**Supplied data**
########################################
Lemma kc_step_wf s s' : wf_shmem s -> kc_step s s' -> wf_shmem s'.
Proof.
  intros Hwf Hstep.
  destruct Hstep as [s o s' H|s o s' H|s oid o s' H|s e o s' He H|s o s' H|s];
    destruct s as [[c|] []]; cbn in Hwf; try discriminate; try exact Hwf;
    try (cbn in H; simplify_eq; first [exact Hwf|reflexivity|exact zero_cache_wf]).
  - rewrite lookup_run in H by (apply wf_lock; auto). simplify_eq. exact Hwf.
  - destruct (insert_run c e Hwf) as (o' & c' & Hr & Hc).
    rewrite Hr in H. simplify_eq. cbn. eapply insert_case_wf; eauto.
Qed.

(** ** The abstract cache

    The contract of the component: a finite map from tablespaces to keys with
    room for 256 of them.  A new tablespace takes a free place, or the place
    of some inactive key, or is refused. *)

Definition value (e : TdeKeyEntry) : bytes * Z * bool := (key e, version e, active e).

Abbreviation kmap := (gmap Z (bytes * Z * bool)).

Inductive kc_op :=
| OpLookup (oid : Oid)
| OpInsert (e : TdeKeyEntry)
| OpInvalidate.

Inductive kc_answer :=
| Found (e : option TdeKeyEntry)
| Done
| Refused.

(** The abstract machine: an operation, its answer and the next map. *)
Inductive spec_step : kmap -> kc_op -> kc_answer -> kmap -> Prop :=
| spec_hit m oid k v :
    m !! oid = Some (k, v, true) ->
    spec_step m (OpLookup oid) (Found (Some (mkTdeKeyEntry oid k v true))) m
| spec_miss m oid :
    (forall k v, m !! oid <> Some (k, v, true)) ->
    spec_step m (OpLookup oid) (Found None) m
| spec_update m e :
    is_Some (m !! spc_oid e) ->
    spec_step m (OpInsert e) Done (<[spc_oid e := value e]> m)
| spec_add m e :
    m !! spc_oid e = None -> (size m < TDE_MAX_CACHED_KEYS)%nat ->
    spec_step m (OpInsert e) Done (<[spc_oid e := value e]> m)
| spec_replace m e oid k v :
    m !! spc_oid e = None -> size m = TDE_MAX_CACHED_KEYS ->
    m !! oid = Some (k, v, false) ->
    spec_step m (OpInsert e) Done (<[spc_oid e := value e]> (delete oid m))
| spec_refuse m e :
    m !! spc_oid e = None -> size m = TDE_MAX_CACHED_KEYS ->
    (forall oid k v a, m !! oid = Some (k, v, a) -> a = true) ->
    spec_step m (OpInsert e) Refused m
| spec_flush m : spec_step m OpInvalidate Done ∅.

(** The implementation run on one operation. *)
Definition answer_of {A} (f : A -> kc_answer) (r : outcome A) : kc_answer :=
  match r with Ok a => f a | _ => Refused end.
(* ===== verification/PqcKem.v ===== *)
(** * Key encapsulation (src/backend/crypto/pqc/pqc_kem.c)

    The wrappers over liboqs: a context carries the liboqs object, every call
    validates the lengths of its inputs, and successful encapsulations and
    decapsulations are counted. *)
From Stdlib Require Import ZArith Lia Bool String List.
From stdpp Require Import base gmap list strings.
From S2P Require Import Prelude CryptoIface Env KeyCache PqcRegistry.
Import ListNotations.
Local Open Scope Z_scope.
Local Open Scope pg_scope.

Record PqcKemContext := mkKemContext {
  oqs_kem : OQS_KEM;
  kem_alg : PqcAlgorithm
}.

Section Kem.
  Context `{Crypto}.

(** [pqc_init] where the layer is not yet initialised, as both constructors
    of contexts do it. *)
Definition ensure_pqc_init : M pqc unit :=
  let! avail := pqc_is_available in
  if avail then ret tt
  else
    let! st := pqc_init in
    match st with
    | PQC_SUCCESS => ret tt
    | _ => raise ERRCODE_SYSTEM_ERROR
    end.

Definition pqc_kem_new (alg : PqcAlgorithm) : M pqc PqcKemContext :=
  let! info := pqc_get_algorithm_info alg in
  match info with
  | Some i =>
      if negb (is_type PQC_TYPE_KEM info) then raise ERRCODE_INVALID_PARAMETER_VALUE
      else
        do! ensure_pqc_init in
        match OQS_KEM_new (oqs_name i) with
        | None => raise ERRCODE_EXTERNAL_ROUTINE_EXCEPTION
        | Some k => ret (mkKemContext k alg)
        end
  | None => raise ERRCODE_INVALID_PARAMETER_VALUE
  end.

(** Outputs are NULL ([None]) on failure. *)
Definition pqc_kem_keygen (ctx : option PqcKemContext)
    : M pqc (PqcStatus * option (bytes * bytes)) :=
  match ctx with
  | None => raise ERRCODE_INTERNAL_ERROR
  | Some c =>
      let! ok := zoom envL attempt in
      if ok then
        let! d := zoom envL next_draw in
        ret (PQC_SUCCESS, Some (OQS_KEM_keypair (oqs_kem c) d))
      else ret (PQC_ERROR_CRYPTO_FAILURE, None)
  end.

Definition pqc_kem_encaps (ctx : option PqcKemContext)
    (public_key : option bytes) (public_key_len : nat)
    : M pqc (PqcStatus * option (bytes * bytes)) :=
  match ctx, public_key with
  | None, _ => raise ERRCODE_INTERNAL_ERROR
  | Some _, None => raise ERRCODE_INVALID_PARAMETER_VALUE
  | Some c, Some pk =>
      if negb (public_key_len =? kem_length_public_key (oqs_kem c))%nat
      then raise ERRCODE_INVALID_PARAMETER_VALUE
      else
        let! ok := zoom envL attempt in
        if ok then
          let! d := zoom envL next_draw in
          do! pqc_stat_count_kem_encaps in
          ret (PQC_SUCCESS, Some (OQS_KEM_encaps (oqs_kem c) pk d))
        else ret (PQC_ERROR_CRYPTO_FAILURE, None)
  end.

Definition pqc_kem_decaps (ctx : option PqcKemContext)
    (ciphertext : option bytes) (ciphertext_len : nat)
    (secret_key : option bytes) (secret_key_len : nat)
    : M pqc (PqcStatus * option bytes) :=
  match ctx, ciphertext, secret_key with
  | None, _, _ => raise ERRCODE_INTERNAL_ERROR
  | Some c, Some ct, Some sk =>
      if negb (ciphertext_len =? kem_length_ciphertext (oqs_kem c))%nat
      then raise ERRCODE_INVALID_PARAMETER_VALUE
      else if negb (secret_key_len =? kem_length_secret_key (oqs_kem c))%nat
      then raise ERRCODE_INVALID_PARAMETER_VALUE
      else
        let! ok := zoom envL attempt in
        if ok then
          do! pqc_stat_count_kem_decaps in
          ret (PQC_SUCCESS, Some (OQS_KEM_decaps (oqs_kem c) ct sk))
        else ret (PQC_ERROR_CRYPTO_FAILURE, None)
  | Some _, _, _ => raise ERRCODE_INVALID_PARAMETER_VALUE
  end.

(** A size of a row of the right type, 0 otherwise. *)
Definition kem_size (f : PqcAlgorithmInfo -> nat) (alg : PqcAlgorithm) : M pqc nat :=
  let! info := pqc_get_algorithm_info alg in
  ret (match info with
       | Some i => if is_type PQC_TYPE_KEM info then f i else 0%nat
       | None => 0%nat
       end).

Definition pqc_kem_public_key_len := kem_size public_key_len.
Definition pqc_kem_secret_key_len := kem_size secret_key_len.
Definition pqc_kem_ciphertext_len := kem_size ciphertext_len.
Definition pqc_kem_shared_secret_len := kem_size shared_secret_len.
End Kem.

(** ** Lemmas *)

Section KemLemmas.
  Context `{Crypto}.

Lemma ensure_pqc_init_run p :
  registry_ok p -> exists p', ensure_pqc_init p = (Ok tt, p') /\ inited p p'.
Proof.
  intros Hok. unfold ensure_pqc_init, pqc_is_available.
  rewrite (bind_step _ _ p (pqc_initialized p) p) by reflexivity.
  destruct (pqc_initialized p) eqn:Hi.
  - exists p. split; [reflexivity|]. repeat split; auto using logs_refl.
  - destruct (pqc_init_run p Hi (registry_ok_length p Hok)) as (e' & Hr & Hl).
    pose proof (pqc_init_registry_ok p Hok) as Hok'. rewrite Hr in Hok'.
    eexists. rewrite (bind_step _ _ _ _ _ Hr). split; [reflexivity|]. repeat split; auto.
Qed.

Lemma pqc_kem_new_run p alg row0 k :
  registry_ok p -> 0 <= alg -> pqc_algorithms_static !! Z.to_nat alg = Some row0 ->
  type row0 = PQC_TYPE_KEM -> OQS_KEM_new (oqs_name row0) = Some k ->
  exists p', pqc_kem_new alg p = (Ok (mkKemContext k alg), p') /\ inited p p'.
Proof.
  intros Hok Hpos H0 Ht Hk.
  destruct (registry_get p alg row0 Hok Hpos H0) as (row & Hg & Hid).
  injection Hid as _ _ Ho Hty _.
  destruct (ensure_pqc_init_run p Hok) as (p' & Hi & Hp').
  exists p'. split; [|exact Hp']. unfold pqc_kem_new. rewrite (bind_step _ _ _ _ _ Hg).
  cbn [is_type]. rewrite bool_decide_eq_true_2 by congruence. cbn [negb].
  rewrite (bind_step _ _ _ _ _ Hi). rewrite Ho, Hk. reflexivity.
Qed.

(** A call whose table row is missing or of the other type is refused before
    anything happens. *)
Lemma pqc_kem_new_invalid p alg :
  (forall row, pqc_get_algorithm_info alg p = (Ok (Some row), p) -> type row = PQC_TYPE_SIG) ->
  pqc_kem_new alg p = (Err ERRCODE_INVALID_PARAMETER_VALUE, p).
Proof.
  intros Hsig. unfold pqc_kem_new.
  assert (Hg : exists o, pqc_get_algorithm_info alg p = (Ok o, p)).
  { unfold pqc_get_algorithm_info. destruct (_ || _); eexists; reflexivity. }
  destruct Hg as [[row|] Hg]; rewrite (bind_step _ _ _ _ _ Hg); [|reflexivity].
  cbn [is_type]. rewrite bool_decide_eq_false_2 by (rewrite (Hsig row Hg); discriminate).
  reflexivity.
Qed.
End KemLemmas.

(** ** Properties *)

Section KemProperties.
  Context `{CL : CryptoLaws}.

(** A party generates a key pair, a peer encapsulates to the public key and
    the party decapsulates: the two secrets, or [None] when liboqs failed. *)
Definition kem_session (alg : PqcAlgorithm) : M pqc (option (bytes * bytes)) :=
  let! ctx := pqc_kem_new alg in
  let! (_, keys) := pqc_kem_keygen (Some ctx) in
  match keys with
  | None => ret None
  | Some (pk, sk) =>
      let! (_, enc) := pqc_kem_encaps (Some ctx) (Some pk) (length pk) in
      match enc with
      | None => ret None
      | Some (ct, ss) =>
          let! (_, dec) := pqc_kem_decaps (Some ctx) (Some ct) (length ct)
                              (Some sk) (length sk) in
          ret (match dec with None => None | Some ss' => Some (ss, ss') end)
      end
  end.

Lemma keygen_run ctx p :
  exists r p', pqc_kem_keygen (Some ctx) p = (Ok r, p') /\
    (r = (PQC_ERROR_CRYPTO_FAILURE, None) \/
     exists d, r = (PQC_SUCCESS, Some (OQS_KEM_keypair (oqs_kem ctx) d))) /\
    (no_faults (p_env p) -> no_faults (p_env p') /\ snd r <> None).
Proof.
  unfold pqc_kem_keygen. destruct (zoom_attempt_run envL p) as (b & fs & Hr & Hnf).
  mrun Hr. destruct b; cbn; do 2 eexists; (split; [reflexivity|]).
  - split; [right; eexists; reflexivity|]. intros Hp. split; [|discriminate].
    destruct (Hnf Hp) as [_ ->]. reflexivity.
  - split; [left; reflexivity|]. intros Hp. destruct (Hnf Hp); discriminate.
Qed.

Lemma encaps_run ctx pk p :
  length pk = kem_length_public_key (oqs_kem ctx) ->
  exists r p', pqc_kem_encaps (Some ctx) (Some pk) (length pk) p = (Ok r, p') /\
    (r = (PQC_ERROR_CRYPTO_FAILURE, None) \/
     exists d, r = (PQC_SUCCESS, Some (OQS_KEM_encaps (oqs_kem ctx) pk d))) /\
    (no_faults (p_env p) -> no_faults (p_env p') /\ snd r <> None).
Proof.
  intros Hlen. unfold pqc_kem_encaps. rewrite Hlen, Nat.eqb_refl. cbn [negb].
  destruct (zoom_attempt_run envL p) as (b & fs & Hr & Hnf).
  mrun Hr. destruct b; [|cbn; do 2 eexists; (split; [reflexivity|])].
  - unfold pqc_stat_count_kem_encaps. cbn. do 2 eexists. split; [reflexivity|].
    split; [right; eexists; reflexivity|]. intros Hp. split; [|discriminate].
    destruct (Hnf Hp) as [_ ->]. destruct (pqc_stat_counters _); reflexivity.
  - split; [left; reflexivity|]. intros Hp. destruct (Hnf Hp); discriminate.
Qed.

Lemma decaps_run ctx ct sk p :
  length ct = kem_length_ciphertext (oqs_kem ctx) ->
  length sk = kem_length_secret_key (oqs_kem ctx) ->
  exists r p', pqc_kem_decaps (Some ctx) (Some ct) (length ct) (Some sk) (length sk) p
               = (Ok r, p') /\
    (r = (PQC_ERROR_CRYPTO_FAILURE, None) \/
     r = (PQC_SUCCESS, Some (OQS_KEM_decaps (oqs_kem ctx) ct sk))) /\
    (no_faults (p_env p) -> no_faults (p_env p') /\ snd r <> None).
Proof.
  intros Hct Hsk. unfold pqc_kem_decaps. rewrite Hct, Hsk, !Nat.eqb_refl. cbn [negb].
  destruct (zoom_attempt_run envL p) as (b & fs & Hr & Hnf).
  mrun Hr. destruct b; [|cbn; do 2 eexists; (split; [reflexivity|])].
  - unfold pqc_stat_count_kem_decaps. cbn. do 2 eexists. split; [reflexivity|].
    split; [right; reflexivity|]. intros Hp. split; [|discriminate].
    destruct (Hnf Hp) as [_ ->]. destruct (pqc_stat_counters _); reflexivity.
  - split; [left; reflexivity|]. intros Hp. destruct (Hnf Hp); discriminate.
Qed.

(** For each ML-KEM algorithm liboqs provides, in a process
    with an intact registry and however liboqs and the environment fail, a
    session of key generation, encapsulation and decapsulation raises no error:
    it either reports a liboqs failure or both parties hold the same secret of
    32 bytes; and it ends with the secret when no call fails. *)
Theorem kem_session_agrees p alg row0 k :
  registry_ok p -> 0 <= alg -> pqc_algorithms_static !! Z.to_nat alg = Some row0 ->
  type row0 = PQC_TYPE_KEM -> OQS_KEM_new (oqs_name row0) = Some k ->
  exists r p', kem_session alg p = (Ok r, p') /\
    (forall ss ss', r = Some (ss, ss') -> ss' = ss /\ length ss = 32%nat) /\
    (no_faults (p_env p) -> r <> None).
Proof.
  intros Hok Hpos H0 Ht Hk.
  assert (Hlaws : kem_laws k).
  { apply (KEM_laws (oqs_name row0)); [|exact Hk].
    pose proof (static_oqs_name _ _ H0) as Hin. rewrite Ht in Hin. exact Hin. }
  destruct (pqc_kem_new_run p alg row0 k) as (p1 & H1 & Hin1); auto.
  unfold kem_session. mrun H1.
  destruct (keygen_run (mkKemContext k alg) p1) as (r2 & p2 & H2 & Hr2 & Hnf2). mrun H2.
  assert (Hp1 : no_faults (p_env p) -> no_faults (p_env p1)).
  { destruct Hin1 as [[l ->] _]. auto. }
  destruct Hr2 as [->|[d ->]].
  { do 2 eexists. split; [reflexivity|]. split; [discriminate|].
    intros Hp. destruct (Hnf2 (Hp1 Hp)); contradiction. }
  cbv beta iota. cbn [oqs_kem].
  destruct (OQS_KEM_keypair k d) as [pk sk] eqn:Hkp.
  pose proof (kem_pk_length k Hlaws d) as Hpk. pose proof (kem_sk_length k Hlaws d) as Hsk.
  rewrite Hkp in Hpk, Hsk; cbn [fst snd] in Hpk, Hsk.
  destruct (encaps_run (mkKemContext k alg) pk p2 Hpk) as (r3 & p3 & H3 & Hr3 & Hnf3).
  mrun H3. destruct Hr3 as [->|[d' ->]].
  { do 2 eexists. split; [reflexivity|]. split; [discriminate|].
    intros Hp. destruct (Hnf3 (proj1 (Hnf2 (Hp1 Hp)))); contradiction. }
  cbn [oqs_kem]. destruct (OQS_KEM_encaps k pk d') as [ct ss] eqn:Hec.
  pose proof (kem_ct_length k Hlaws pk d') as Hct. pose proof (kem_ss_length k Hlaws pk d') as Hss.
  rewrite Hec in Hct, Hss; cbn [fst snd] in Hct, Hss.
  destruct (decaps_run (mkKemContext k alg) ct sk p3 Hct Hsk) as (r4 & p4 & H4 & Hr4 & Hnf4).
  mrun H4. destruct Hr4 as [ -> | -> ].
  { do 2 eexists. split; [reflexivity|]. split; [discriminate|]. intros Hp.
    destruct (Hnf4 (proj1 (Hnf3 (proj1 (Hnf2 (Hp1 Hp)))))); contradiction. }
  do 2 eexists. split; [reflexivity|]. split; [|discriminate].
  intros s1 s2 [= <- <-]. pose proof (kem_correct k Hlaws d d') as Hc.
  rewrite Hkp, Hec in Hc. split; [exact Hc|]. rewrite Hss. apply kem_ss_is_32; auto.
Qed.
End KemProperties.

Import Toy.

Lemma kem_session_agrees_witness :
  exists r p', kem_session PQC_ALG_ML_KEM_768 (pqc_boot env0 None false) = (Ok r, p') /\
    r <> None.
Proof.
  destruct (kem_session_agrees (pqc_boot env0 None false) PQC_ALG_ML_KEM_768
              (kem_row PQC_ALG_ML_KEM_768 "ML-KEM-768" 3) (Toy.toy_kem 8 12 10))
    as (r & p' & Hr & _ & Hn); [reflexivity|discriminate|reflexivity..|].
  exists r, p'. split; [exact Hr|apply Hn; reflexivity].
Defined.
(* ===== verification/Server.v ===== *)
(** * The state of a server process

    The static variables of the modules that follow, the configuration they
    read, and the parts they share, as one record with a lens per part. *)
From Stdlib Require Import ZArith Lia Bool String List.
From stdpp Require Import base gmap list strings.
From S2P Require Import Prelude CryptoIface Env KeyCache PqcRegistry.
Import ListNotations.
Local Open Scope Z_scope.

(** Configuration parameters; [None] is a NULL string. *)
Record guc := mkGuc {
  DataDir : string;
  tde_enabled : bool;
  tde_key_provider : Z;
  tde_key_file : option string;
  tde_key_command : option string;
  wal_pqc_signing_algorithm_string : option string;
  wal_pqc_key_path : option string;
  wal_pqc_verify_on_receive : bool
}.

(** Static variables of tde_keymanage.c. *)
Record master_state := mkMaster {
  MasterKey : bytes;
  MasterKeyLoaded : bool;
  MasterKeyExitRegistered : bool
}.

(** Static variables of pqc_wal_keys.c, and the parameter [wal_pqc_signing]
    which that file also assigns.  A length is kept apart from its pointer, as
    in the code. *)
Record wal_state := mkWalState {
  wal_pqc_signing : bool;
  wal_secret_key : option bytes;
  wal_secret_key_len : nat;
  wal_public_key : option bytes;
  wal_public_key_len : nat;
  wal_sig_algorithm : PqcAlgorithm;
  wal_keys_loaded : bool
}.

(** [pqc_sign_queue] of xlog.c: both arrays have eight elements. *)
Record sign_queue := mkQueue {
  q_count : nat;
  q_segno : list Z;
  q_tli : list Z
}.

Record server := mkServer {
  sv_pqc : pqc;
  sv_guc : guc;
  sv_keys : shmem;
  sv_master : master_state;
  sv_wal : wal_state;
  sv_queue : sign_queue
}.

Definition pqcL : lens server pqc :=
  Lens sv_pqc (fun x s => mkServer x (sv_guc s) (sv_keys s) (sv_master s) (sv_wal s) (sv_queue s)).
Definition keysL : lens server shmem :=
  Lens sv_keys (fun x s => mkServer (sv_pqc s) (sv_guc s) x (sv_master s) (sv_wal s) (sv_queue s)).
Definition masterL : lens server master_state :=
  Lens sv_master (fun x s => mkServer (sv_pqc s) (sv_guc s) (sv_keys s) x (sv_wal s) (sv_queue s)).
Definition walL : lens server wal_state :=
  Lens sv_wal (fun x s => mkServer (sv_pqc s) (sv_guc s) (sv_keys s) (sv_master s) x (sv_queue s)).
Definition queueL : lens server sign_queue :=
  Lens sv_queue (fun x s => mkServer (sv_pqc s) (sv_guc s) (sv_keys s) (sv_master s) (sv_wal s) x).

(** The environment of the process. *)
Definition senvL : lens server env :=
  Lens (fun s => p_env (sv_pqc s))
       (fun e s => over pqcL (over envL e (sv_pqc s)) s).

#[export] Instance pqcL_laws : LensLaws pqcL.
Proof. split; intros; destruct s; reflexivity. Qed.
#[export] Instance keysL_laws : LensLaws keysL.
Proof. split; intros; destruct s; reflexivity. Qed.
#[export] Instance masterL_laws : LensLaws masterL.
Proof. split; intros; destruct s; reflexivity. Qed.
#[export] Instance walL_laws : LensLaws walL.
Proof. split; intros; destruct s; reflexivity. Qed.
#[export] Instance queueL_laws : LensLaws queueL.
Proof. split; intros; destruct s; reflexivity. Qed.
#[export] Instance senvL_laws : LensLaws senvL.
Proof. split; intros; destruct s as [[] ? ? ? ? ?]; reflexivity. Qed.

Definition sv_env (s : server) : env := view senvL s.

(** A process of a server that has not used any of the modules. *)
Definition server_boot (g : guc) (e : env) : server :=
  mkServer (pqc_boot e None false) g boot
    (mkMaster (zeros 32) false false)
    (mkWalState false None 0 None 0 PQC_ALG_ML_DSA_65 false)
    (mkQueue 0 (repeat 0 8) (repeat 0 8)).

(** A server with a key for tablespace 5 (and for the WAL, tablespace 0), on
    which witnesses run. *)
Definition sample_guc : guc :=
  mkGuc "/pgdata" true 0 None None (Some "ML-DSA-65"%string) (Some "/keys"%string) true.

Definition sample_keys : shmem :=
  snd (tde_keycache_insert (sample_entry 0 true)
        (snd (tde_keycache_insert (sample_entry 5 true)
                (snd (tde_keycache_shmem_init boot))))).

Definition sample_server : server := over keysL sample_keys (server_boot sample_guc env0).

Lemma sample_keys_reachable : kc_reachable sample_keys.
Proof.
  unfold sample_keys. eapply reach_step; [eapply reach_step; [eapply reach_step;
    [apply reach_boot|eapply kc_shmem_init; reflexivity]|]|].
  - eapply (kc_insert _ (sample_entry 5 true)); [reflexivity|].
    rewrite <- surjective_pairing. reflexivity.
  - eapply (kc_insert _ (sample_entry 0 true)); [reflexivity|].
    rewrite <- surjective_pairing. reflexivity.
Qed.
(* ===== verification/TdeWal.v ===== *)
(** * WAL page encryption (src/backend/crypto/tde/tde_wal.c)

    A WAL page keeps its header (24 bytes, or 40 for the first page of a
    segment) in cleartext; the rest is encrypted under the key of tablespace 0
    and the flag XLP_ENCRYPTED records it. *)
From Stdlib Require Import ZArith Lia Bool String List.
From stdpp Require Import base gmap list strings.
From S2P Require Import Prelude CryptoIface Env KeyCache PqcRegistry Server TdePage.
Import ListNotations.
Local Open Scope Z_scope.
Local Open Scope pg_scope.

Definition XLP_LONG_HEADER : Z := 2.
Definition XLP_ALL_FLAGS : Z := 15.
Definition XLP_ENCRYPTED : Z := 16.
Definition SizeOfXLogShortPHD : nat := 24.
Definition SizeOfXLogLongPHD : nat := 40.
Definition TDE_WAL_HKDF_LABEL : bytes := bytes_of_string "FortressQL-TDE-WAL-IV-v1".

(** The field [xlp_info]: 16 bits at offset 2. *)
Definition xlp_info (page : bytes) : Z := le_val (sub 2 2 page).
Definition set_xlp_info (v : Z) (page : bytes) : bytes :=
  firstn 2 page ++ le_bytes 2 v ++ skipn 4 page.

Definition XLogPageHeaderSize (page : bytes) : nat :=
  if Z.land (xlp_info page) XLP_LONG_HEADER =? 0
  then SizeOfXLogShortPHD else SizeOfXLogLongPHD.

(** The HKDF info parameter: 8 bytes of segment number, 4 of offset. *)
Definition wal_info (segno offset : Z) : bytes := le_bytes 8 segno ++ le_bytes 4 offset.

Section Wal.
  Context `{Crypto}.

Definition wal_iv (wal_key : bytes) (segno offset : Z) : bytes :=
  HKDF_SHA256 TDE_WAL_HKDF_LABEL wal_key (wal_info segno offset) TDE_IV_LEN.

Definition tde_derive_wal_iv (wal_key : bytes) (segno offset : Z) : M env bytes :=
  let! pctx := attempt in
  if negb pctx then raise ERRCODE_OUT_OF_MEMORY
  else
    let! ok := attempts 6 in
    if negb ok then raise ERRCODE_INTERNAL_ERROR
    else ret (wal_iv wal_key segno offset).

Definition tde_wal_crypt (segno offset : Z) : M (server * bytes) unit :=
  let! page := gets snd in
  let hdr_size := XLogPageHeaderSize page in
  if (length page <=? hdr_size)%nat then raise ERRCODE_DATA_CORRUPTED
  else
    let! found := zoom pkeysL (tde_keycache_lookup InvalidOid) in
    match found with
    | None => raise ERRCODE_INTERNAL_ERROR
    | Some entry =>
        let! iv := zoom penvL (tde_derive_wal_iv (key entry) segno offset) in
        let! ctx := zoom penvL attempt in
        if negb ctx then raise ERRCODE_OUT_OF_MEMORY
        else
          let! init := zoom penvL attempt in
          if negb init then raise ERRCODE_INTERNAL_ERROR
          else
            let! update := zoom penvL attempt in
            if negb update then raise ERRCODE_INTERNAL_ERROR
            else
              do! zoom sndL (modify (fun pg =>
                    firstn hdr_size pg ++ ctr_crypt (key entry) iv (skipn hdr_size pg))) in
              let! final := zoom penvL attempt in
              if negb final then raise ERRCODE_INTERNAL_ERROR else ret tt
    end.

Definition tde_encrypt_wal_page (segno offset : Z) : M (server * bytes) unit :=
  do! tde_wal_crypt segno offset in
  zoom sndL (modify (fun pg => set_xlp_info (Z.lor (xlp_info pg) XLP_ENCRYPTED) pg)).

(** [~XLP_ENCRYPTED] truncated to the 16 bits of the field. *)
Definition tde_decrypt_wal_page (segno offset : Z) : M (server * bytes) unit :=
  let! page := gets snd in
  if Z.land (xlp_info page) XLP_ENCRYPTED =? 0 then ret tt
  else
    do! tde_wal_crypt segno offset in
    zoom sndL (modify (fun pg =>
      set_xlp_info (u16 (Z.land (xlp_info pg) (Z.lnot XLP_ENCRYPTED))) pg)).
End Wal.

(** ** Lemmas *)

Arguments tde_wal_crypt {_} segno offset x : simpl never.

Section WalLemmas.
  Context `{CL : CryptoLaws}.

(** The page with its payload encrypted or decrypted. *)
Definition crypt_wal_payload (tdek : bytes) (segno offset : Z) (page : bytes) : bytes :=
  firstn (XLogPageHeaderSize page) page ++
  ctr_crypt tdek (wal_iv tdek segno offset) (skipn (XLogPageHeaderSize page) page).

Lemma wal_crypt_no_faults segno offset s page entry :
  keys_ready s -> tablespace_key s InvalidOid = Some entry ->
  (XLogPageHeaderSize page < length page)%nat -> no_faults (sv_env s) ->
  tde_wal_crypt segno offset (s, page)
  = (Ok tt, (s, crypt_wal_payload (key entry) segno offset page)).
Proof.
  intros Hk He Hlen Hnf. unfold tde_wal_crypt.
  rewrite (bind_step _ _ _ page (s, page)) by reflexivity. cbv zeta.
  destruct (Nat.leb_spec (length page) (XLogPageHeaderSize page)); [lia|].
  pose proof (lookup_ready s page InvalidOid Hk) as Hl. rewrite He in Hl. mrun Hl.
  clear Hl He Hk. destruct s as [[[fs d fi di v c lg] ? ? ? ?] ? ? ? ? ?].
  cbn in Hnf. unfold no_faults in Hnf. cbn in Hnf. subst fs. reflexivity.
Qed.

Lemma header_size_bounds page : (24 <= XLogPageHeaderSize page <= 40)%nat.
Proof.
  unfold XLogPageHeaderSize, SizeOfXLogShortPHD, SizeOfXLogLongPHD. destruct (_ =? _); lia.
Qed.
########################################
**Problem details**
Retype only the stretch of lines above starting at the one with "let! st := pqc_init in" and stopping at the one with "ct, Some sk =>", exactly as written, with both kept.

**Written answer**
    let! st := pqc_init in
    match st with
    | PQC_SUCCESS => ret tt
    | _ => raise ERRCODE_SYSTEM_ERROR
    end.

Definition pqc_kem_new (alg : PqcAlgorithm) : M pqc PqcKemContext :=
  let! info := pqc_get_algorithm_info alg in
  match info with
  | Some i =>
      if negb (is_type PQC_TYPE_KEM info) then raise ERRCODE_INVALID_PARAMETER_VALUE
      else
        do! ensure_pqc_init in
        match OQS_KEM_new (oqs_name i) with
        | None => raise ERRCODE_EXTERNAL_ROUTINE_EXCEPTION
        | Some k => ret (mkKemContext k alg)
        end
  | None => raise ERRCODE_INVALID_PARAMETER_VALUE
  end.

(** Outputs are NULL ([None]) on failure. *)
Definition pqc_kem_keygen (ctx : option PqcKemContext)
    : M pqc (PqcStatus * option (bytes * bytes)) :=
  match ctx with
  | None => raise ERRCODE_INTERNAL_ERROR
  | Some c =>
      let! ok := zoom envL attempt in
      if ok then
        let! d := zoom envL next_draw in
        ret (PQC_SUCCESS, Some (OQS_KEM_keypair (oqs_kem c) d))
      else ret (PQC_ERROR_CRYPTO_FAILURE, None)
  end.

Definition pqc_kem_encaps (ctx : option PqcKemContext)
    (public_key : option bytes) (public_key_len : nat)
    : M pqc (PqcStatus * option (bytes * bytes)) :=
  match ctx, public_key with
  | None, _ => raise ERRCODE_INTERNAL_ERROR
  | Some _, None => raise ERRCODE_INVALID_PARAMETER_VALUE
  | Some c, Some pk =>
      if negb (public_key_len =? kem_length_public_key (oqs_kem c))%nat
      then raise ERRCODE_INVALID_PARAMETER_VALUE
      else
        let! ok := zoom envL attempt in
        if ok then
          let! d := zoom envL next_draw in
          do! pqc_stat_count_kem_encaps in
          ret (PQC_SUCCESS, Some (OQS_KEM_encaps (oqs_kem c) pk d))
        else ret (PQC_ERROR_CRYPTO_FAILURE, None)
  end.

Definition pqc_kem_decaps (ctx : option PqcKemContext)
    (ciphertext : option bytes) (ciphertext_len : nat)
    (secret_key : option bytes) (secret_key_len : nat)
    : M pqc (PqcStatus * option bytes) :=
  match ctx, ciphertext, secret_key with
  | None, _, _ => raise ERRCODE_INTERNAL_ERROR
  | Some c, Some ct, Some sk =>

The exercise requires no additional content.